High drug prices can affect patient adherence to cancer therapies and increase the financial burden of medical care, according to Stacie B. Dusetzina, PhD, assistant professor of pharmaceutical outcomes and policy at University of North Carolina Eshelman School of Pharmacy.
Stacie B. Dusetzina
“Patients are increasingly taking on the burden of paying for these high-cost specialty drugs as plans move toward use of higher deductibles and co-insurance,” Dusetzina said in a press release. “The major trend here is that these products are just getting more expensive over time.”

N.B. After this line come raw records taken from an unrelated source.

Lemma sites_get_set_ne (host host' : string) (v : Z) (s : Sites) :
  host' <> host -> sites_get host' (sites_set host v s) = sites_get host' s.
Proof.
  intros Hne. induction s as [|[k x] t IH]; simpl.
  - destruct (String.eqb host host') eqn:E; [apply String.eqb_eq in E; congruence | reflexivity].
  - destruct (String.eqb k host) eqn:E; simpl.
    + apply String.eqb_eq in E. subst k.
      destruct (String.eqb host host') eqn:E'; [apply String.eqb_eq in E'; congruence | reflexivity].
    + now rewrite IH.
Qed.

Lemma sites_total_set (host : string) (v : Z) (s : Sites) :
  sites_total (sites_set host v s) = sites_total s + v - default 0 (sites_get host s).
Proof.
  induction s as [|[k x] t IH]; simpl.
  - lia.
  - destruct (String.eqb k host) eqn:E; simpl; [lia | rewrite IH; lia].
Qed.

(** What [add_site] does to the dictionary. *)
Lemma add_site_get_eq (host : string) (d : Z) (r : DayUserRecord) :
  sites_get host (sites (add_site host d r))
  = Some (default 0 (sites_get host (sites r)) + d).
Proof.
  unfold add_site; simpl. rewrite sites_get_set_eq.
  destruct (sites_get host (sites r)) eqn:E; simpl.
  - now rewrite E.
  - now rewrite sites_get_set_eq.
Qed.

Lemma add_site_get_ne (host host' : string) (d : Z) (r : DayUserRecord) :
  host' <> host ->
  sites_get host' (sites (add_site host d r)) = sites_get host' (sites r).
Proof.
  intros Hne. unfold add_site; simpl. rewrite sites_get_set_ne by exact Hne.
  destruct (sites_get host (sites r)); [reflexivity | now apply sites_get_set_ne].
Qed.

Lemma add_site_total (host : string) (d : Z) (r : DayUserRecord) :
  sites_total (sites (add_site host d r)) = sites_total (sites r) + d.
Proof.
  unfold add_site; simpl. rewrite sites_total_set.
  destruct (sites_get host (sites r)) eqn:E; simpl.
  - rewrite E. simpl. lia.
  - rewrite sites_get_set_eq, sites_total_set, E. simpl. lia.
Qed.

(** ** Lookups in the store *)

Lemma lookup_user_day_insert (data : Store) (date user date' user' : string)
    (day : gmap string DayUserRecord) (r : DayUserRecord) :
  data !! date = Some day ->
  lookup_user_day (<[date := <[user := r]> day]> data) date' user'
  = if decide (date' = date /\ user' = user) then Some r
    else lookup_user_day data date' user'.
Proof.
  intros Hday. unfold lookup_user_day.
  destruct (decide (date' = date)) as [->|Hd].
  - rewrite lookup_insert_eq, Hday. simpl.
    destruct (decide (user' = user)) as [->|Hu].
    + rewrite lookup_insert_eq. now rewrite decide_True.
    + rewrite lookup_insert_ne by congruence. rewrite decide_False by tauto. reflexivity.
  - rewrite lookup_insert_ne by congruence. rewrite decide_False by tauto. reflexivity.
Qed.

(** [get_user_day_data] returns today's record, the empty one when there
    was none, and afterwards the store holds it at [(date, user)]; nothing
    else changes. *)
Lemma get_user_day_data_snd (data : Store) (date user : string) :
  (get_user_day_data data date user).2
  = default empty_record (lookup_user_day data date user).
Proof.
  unfold get_user_day_data, lookup_user_day.
  destruct (data !! date) as [day|] eqn:Hd; simpl.
  - rewrite Hd; simpl. destruct (day !! user); reflexivity.
  - rewrite lookup_insert_eq; simpl. rewrite lookup_empty. reflexivity.
Qed.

Dusetzina sought to estimate changes over time in reimbursements for orally administered anticancer drugs paid by commercial health plans. She focused her research on reimbursements during the year of product launch.
Using TruvenHealth MarketScan outpatient prescription drug data from 2000 through 2014, Dusetzina identified claims for oral anticancer therapies approved in 2000 or later, excluding claims in which the total paid was $0 or less or greater than $250,000. The analysis only included pharmacy fills for a single month of therapy to ensure comparable estimates over time, which represented 483,587 drug fills.
The study included data on 32 orally administered anticancer drugs introduced since 2000, representing approvals in all study years except three (2002, 2008 and 2010). The incidence of oral therapies increased over time, with 17 therapies brought to market from 2011 to 2013.
Mean monthly spending during the year of product launch increased over time, from $1,869 (95% CI, 1,648-2,121) in 2000 to $11,325 (95% CI, 10,989-11,671) in 2014.
Monthly spending during the first year increased 63% across all products when comparing those launched between 2000 and 2010 to those launched from 2010 onward. This represented a price increase from $5,529 (95% CI, 5,444-5,615) to $9,013 (95% CI, 8,917-9,110).
The price of the majority of studied products increased between year of launch and 2014, with the largest monthly increases seen for thalidomide (Thalomid, Celgene; approval year, 2000; increase, $5,695) and imatinib (Gleevec, Novartis; approval year, 2001; increase, $5,133).
Mean monthly spending decreased over time for two products: lenalidomide (Revlimid, Celgene; approval year, 2006; decrease, $469) and vorinostat (Zolinza, Merck, approval year, 2007; decrease, $2,163).
There were wide variances in year-to-year drug prices, from –15% to 30%.
Dusetzina acknowledged study limitations, including the exclusive use of reimbursement data from commercial health plans. This reliance may have excluded rarely prescribed or recently used drugs, and did not capture data from Medicare and Medicaid.
“In addition to higher launch prices, most existing therapies have had substantial price increases since product launch,” Dusetzina wrote. “Monitoring changes in spending on anticancer medications may help to identify excessive price changes and highlight potential affordability challenges for patients.” – by Cameron Kelsall
Dusetzina reports no relevant financial disclosures.